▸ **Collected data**
(* ===== verification/Transcript.v ===== *)
(** The messages of a conversation as the context code sees them
    ([ai/types.py], [ai/context_estimate.py]), and their estimated size.

    A message is one record: the code reads the fields of its three message
    classes by [getattr], and adds three private ones.  Texts are lists of code
    points.  [math.ceil(chars / 4)] divides floats, exactly below 2^53
    characters; here it divides integers. *)

From S2P Require Import Prelude Json JsonText Utf8.
Open Scope Z_scope.
Local Notation text := Utf8.text.

(** ** Messages *)

(** [src: travis/ai/types.py:43-49 ToolCall] *)
Record ToolCall : Type := {
  call_id : string;
  call_name : string;
  call_arguments : json;
  call_thought_signature : option text
}.

(** [src: travis/ai/types.py:21-40 TextContent, ThinkingContent, ImageContent] *)
Inductive ContentBlock : Type :=
  | TextContent (t : text) (text_signature : option text)
  | ThinkingContent (thinking : text) (thinking_signature : option text) (redacted : bool)
  | ImageContent (data mime_type : string)
  | ToolCallBlock (call : ToolCall).

(** [str | list[ContentBlock]], or no such attribute. *)
Inductive Content : Type :=
  | Str (t : text)
  | Blocks (blocks : list ContentBlock)
  | NoContent.

Inductive Role : Type :=
  | user | assistant | toolResult | system | other_role (name : string).
#[export] Instance Role_eq_dec : EqDecision Role.
Proof. solve_decision. Defined.

(** [src: travis/ai/types.py:74-83 Usage]: the fields of the estimate. *)
Record Usage : Type := {
  u_input : Z; u_output : Z; u_cache_read : Z; u_cache_write : Z; u_total_tokens : Z
}.

(** The last three fields are [_compressed_summary],
    [_compressed_context_message_count] and [_non_turn_user]; [m_reasoning] holds
    the reasoning fields of the provider as text, [m_summary] and [m_details] the
    fields of those names.

    [src: travis/ai/types.py:90-125 UserMessage, AssistantMessage, ToolResultMessage] *)
Record Message : Type := {
  m_role : Role;
  m_content : Content;
  m_timestamp : Z;
  m_usage : Usage;
  m_stop_reason : string;
  m_tool_call_id : string;
  m_tool_name : string;
  m_details : option json;
  m_added_tool_names : list string;
  m_reasoning : list text;
  m_summary : text;
  m_compressed_summary : bool;
  m_compressed_count : option nat;
  m_non_turn_user : bool
}.

Definition with_content (c : Content) (m : Message) : Message :=
  {| m_role := m_role m; m_content := c; m_timestamp := m_timestamp m; m_usage := m_usage m;
     m_stop_reason := m_stop_reason m; m_tool_call_id := m_tool_call_id m; m_tool_name := m_tool_name m;
     m_details := m_details m; m_added_tool_names := m_added_tool_names m; m_reasoning := m_reasoning m;
     m_summary := m_summary m; m_compressed_summary := m_compressed_summary m;
     m_compressed_count := m_compressed_count m; m_non_turn_user := m_non_turn_user m |}.

Definition with_marks (summary : bool) (count : option nat) (m : Message) : Message :=
  {| m_role := m_role m; m_content := m_content m; m_timestamp := m_timestamp m; m_usage := m_usage m;
     m_stop_reason := m_stop_reason m; m_tool_call_id := m_tool_call_id m; m_tool_name := m_tool_name m;
     m_details := m_details m; m_added_tool_names := m_added_tool_names m; m_reasoning := m_reasoning m;
     m_summary := m_summary m; m_compressed_summary := summary;
     m_compressed_count := count; m_non_turn_user := m_non_turn_user m |}.

(** [src: travis/ai/types.py:86-87 empty_usage] *)
Definition empty_usage : Usage :=
  {| u_input := 0; u_output := 0; u_cache_read := 0; u_cache_write := 0; u_total_tokens := 0 |}.

(** A message with the fields every message class has. *)
Definition new_message (r : Role) (c : Content) (timestamp : Z) : Message :=
  {| m_role := r; m_content := c; m_timestamp := timestamp; m_usage := empty_usage; m_stop_reason := "stop";
     m_tool_call_id := ""; m_tool_name := ""; m_details := None; m_added_tool_names := []; m_reasoning := [];
     m_summary := []; m_compressed_summary := false; m_compressed_count := None; m_non_turn_user := false |}.

(** ** Estimated sizes *)

Definition len (t : text) : Z := Z.of_nat (length t).

(** [_safe_json(value)] of a JSON value: [json.dumps] with compact separators. *)
Definition json_chars (j : json) : Z := Z.of_nat (length (print_json j)).

Definition opt_len (t : option text) : Z := match t with Some t => len t | None => 0 end.

Definition sum_chars {A} (f : A → Z) (l : list A) : Z := foldr (λ x n, f x + n) 0 l.

(** [math.ceil(chars / CHARS_PER_TOKEN)] *)
Definition tokens_of_chars (chars : Z) : Z := (chars + 3) / 4.

(** [src: travis/ai/context_estimate.py:22-22 ESTIMATED_IMAGE_CHARS] *)
Definition ESTIMATED_IMAGE_CHARS : Z := 4800.
Definition CONTEXT_SAFETY_TOKENS : Z := 4096.

(** [src: travis/ai/context_estimate.py:173-191 _content_block_chars] *)
Definition _content_block_chars (b : ContentBlock) : Z :=
  match b with
  | TextContent t s => len t + opt_len s
  | ThinkingContent t s _ => len t + opt_len s
  | ToolCallBlock c =>
      str_len (call_id c) + str_len (call_name c) + json_chars (call_arguments c) + opt_len (call_thought_signature c)
  | ImageContent _ _ => ESTIMATED_IMAGE_CHARS
  end.

(** The characters of a content that is iterated: those of a [str] are its
    blocks. *)
Definition content_chars (c : Content) : Z :=
  match c with Str t => len t | Blocks bs => sum_chars _content_block_chars bs | NoContent => 0 end.

(** [src: travis/ai/context_estimate.py:169-170 estimate_text_tokens] *)
Definition estimate_text_tokens (t : text) : Z := tokens_of_chars (len t).

Section estimate.
(** The length of [json.dumps] of a whole message object. *)
Variable object_chars : Message → Z.

Definition details_chars (m : Message) : Z := match m_details m with Some d => json_chars d | None => 0 end.

(** [src: travis/ai/context_estimate.py:122-162 estimate_message_tokens] *)
Definition estimate_message_tokens (m : Message) : Z :=
  match m_content m with
  | NoContent =>
      if bool_decide (m_role m = other_role "compactionSummary" ∨ m_role m = other_role "branchSummary")
      then tokens_of_chars (len (m_summary m) + details_chars m)
      else tokens_of_chars (object_chars m)
  | c =>
      match m_role m with
      | user => tokens_of_chars (content_chars c)
      | toolResult =>
          tokens_of_chars (str_len (m_tool_call_id m) + str_len (m_tool_name m) + content_chars c + details_chars m)
      | assistant => tokens_of_chars (content_chars c + sum_chars len (m_reasoning m))
      | _ => tokens_of_chars (content_chars c)
      end
  end.

(** [src: travis/ai/context_estimate.py:165-166 estimate_messages_tokens] *)
Definition estimate_messages_tokens (messages : list Message) : Z :=
  sum_chars estimate_message_tokens messages.

(** ** The estimate of a request *)

(** A tool, as far as the estimate goes: its name, and its JSON. *)
Record Tool : Type := { tl_name : string; tl_json : json }.

(** [src: travis/ai/types.py:135-139 Context] *)
Record Context : Type := {
  cx_messages : list Message;
  cx_system_prompt : option text;
  cx_tools : option (list Tool)
}.

(** [src: travis/ai/context_estimate.py:26-35 ContextUsageEstimate] *)
Record ContextUsageEstimate : Type := {
  es_tokens : Z;
  es_usage_tokens : Z;
  es_trailing_tokens : Z;
  es_last_usage_index : option nat;
  es_system_tokens : Z;
  es_tool_tokens : Z;
  es_message_tokens : Z;
  es_confidence : string
}.

(** [src: travis/ai/context_estimate.py:38-45 calculate_prompt_tokens] *)
Definition calculate_prompt_tokens (u : Usage) : Z :=
  Z.max 0 (u_input u) + Z.max 0 (u_cache_read u) + Z.max 0 (u_cache_write u).

(** [src: travis/ai/context_estimate.py:48-54 calculate_total_tokens] *)
Definition calculate_total_tokens (u : Usage) : Z :=
  let reported := Z.max 0 (u_total_tokens u) in
  if reported =? 0 then calculate_prompt_tokens u + Z.max 0 (u_output u) else reported.

(** [src: travis/ai/context_estimate.py:57-60 calculate_context_tokens] *)
Definition calculate_context_tokens (m : Message) : Z := calculate_prompt_tokens (m_usage m).

(** The length of the JSON of a list of tools, and the tokens of it. *)
Definition tools_tokens (tools : list Tool) : Z := tokens_of_chars (json_chars (JList (map tl_json tools))).

(** The loop of [_last_assistant_usage]: the greatest timestamp so far ([None]
    for minus infinity) and the latest result. *)
Fixpoint last_usage (messages : list Message) (index : nat) (latest : option Z) (found : option (Message * nat))
    : option (Message * nat) :=
  match messages with
  | [] => found
  | m :: messages =>
      let usable :=
        bool_decide (m_role m = assistant) && (match latest with Some t => t <=? m_timestamp m | None => true end) &&
        negb (bool_decide (m_stop_reason m ∈ ["aborted"; "error"]%string)) && (0 <? calculate_context_tokens m) in
      last_usage messages (S index)
        (Some (match latest with Some t => Z.max t (m_timestamp m) | None => m_timestamp m end))
        (if usable then Some (m, index) else found)
  end.

(** [src: travis/ai/context_estimate.py:194-206 _last_assistant_usage] *)
Definition _last_assistant_usage (messages : list Message) : option (Message * nat) :=
  last_usage messages 0 None None.

(** [src: travis/ai/context_estimate.py:97-112 estimate_full_context_tokens] *)
Definition estimate_full_context_tokens (c : Context) : ContextUsageEstimate :=
  let message_tokens := sum_chars estimate_message_tokens (cx_messages c) in
  let system_tokens := estimate_text_tokens (default [] (cx_system_prompt c)) in
  let tool_tokens := match cx_tools c with Some (t :: ts) => tools_tokens (t :: ts) | _ => 0 end in
  let total := message_tokens + system_tokens + tool_tokens in
  {| es_tokens := total; es_usage_tokens := 0; es_trailing_tokens := total; es_last_usage_index := None;
     es_system_tokens := system_tokens; es_tool_tokens := tool_tokens; es_message_tokens := message_tokens;
     es_confidence := "estimated_full_request" |}.

(** [src: travis/ai/context_estimate.py:63-94 estimate_context_tokens] *)
Definition estimate_context_tokens (c : Context) : ContextUsageEstimate :=
  match _last_assistant_usage (cx_messages c) with
  | Some (usage_message, index) =>
      let usage_tokens := calculate_context_tokens usage_message in
      let rest := drop (S index) (cx_messages c) in
      let trailing_message_tokens := sum_chars estimate_message_tokens rest in
      let added_names :=
        flat_map (λ m, if bool_decide (m_role m = toolResult) then m_added_tool_names m else []) rest in
      let added_tools := List.filter (λ t, bool_decide (tl_name t ∈ added_names)) (default [] (cx_tools c)) in
      let added_tool_tokens := match added_tools with [] => 0 | _ => tools_tokens added_tools end in
      let trailing := trailing_message_tokens + added_tool_tokens in
      {| es_tokens := usage_tokens + trailing; es_usage_tokens := usage_tokens; es_trailing_tokens := trailing;
         es_last_usage_index := Some index; es_system_tokens := 0; es_tool_tokens := added_tool_tokens;
         es_message_tokens := usage_tokens + trailing_message_tokens;
         es_confidence := if trailing =? 0 then "provider_real" else "estimated_trailing" |}
  | None => estimate_full_context_tokens c
  end.

(** [src: travis/ai/context_estimate.py:115-119 clamp_max_tokens_to_context] *)
Definition clamp_max_tokens_to_context (context_window : Z) (c : Context) (requested : Z) : Z :=
  if context_window <=? 0 then Z.max 1 requested
  else
    let available := context_window - es_tokens (estimate_context_tokens c) - CONTEXT_SAFETY_TOKENS in
    Z.min requested (Z.max 1 available).

End estimate.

▸ **PROMPT**
Among the lines above, repeat exactly those from the line with "m_reasoning := [];" to the line with "Section estimate.", counting both ends.

▸ **OUTPUT OF THE EXERCISE**
     m_tool_call_id := ""; m_tool_name := ""; m_details := None; m_added_tool_names := []; m_reasoning := [];
     m_summary := []; m_compressed_summary := false; m_compressed_count := None; m_non_turn_user := false |}.

(** ** Estimated sizes *)

Definition len (t : text) : Z := Z.of_nat (length t).

(** [_safe_json(value)] of a JSON value: [json.dumps] with compact separators. *)
Definition json_chars (j : json) : Z := Z.of_nat (length (print_json j)).

Definition opt_len (t : option text) : Z := match t with Some t => len t | None => 0 end.

Definition sum_chars {A} (f : A → Z) (l : list A) : Z := foldr (λ x n, f x + n) 0 l.

(** [math.ceil(chars / CHARS_PER_TOKEN)] *)
Definition tokens_of_chars (chars : Z) : Z := (chars + 3) / 4.

(** [src: travis/ai/context_estimate.py:22-22 ESTIMATED_IMAGE_CHARS] *)
Definition ESTIMATED_IMAGE_CHARS : Z := 4800.
Definition CONTEXT_SAFETY_TOKENS : Z := 4096.

(** [src: travis/ai/context_estimate.py:173-191 _content_block_chars] *)
Definition _content_block_chars (b : ContentBlock) : Z :=
  match b with
  | TextContent t s => len t + opt_len s
  | ThinkingContent t s _ => len t + opt_len s
  | ToolCallBlock c =>
      str_len (call_id c) + str_len (call_name c) + json_chars (call_arguments c) + opt_len (call_thought_signature c)
  | ImageContent _ _ => ESTIMATED_IMAGE_CHARS
  end.

(** The characters of a content that is iterated: those of a [str] are its
    blocks. *)
Definition content_chars (c : Content) : Z :=
  match c with Str t => len t | Blocks bs => sum_chars _content_block_chars bs | NoContent => 0 end.

(** [src: travis/ai/context_estimate.py:169-170 estimate_text_tokens] *)
Definition estimate_text_tokens (t : text) : Z := tokens_of_chars (len t).

Section estimate.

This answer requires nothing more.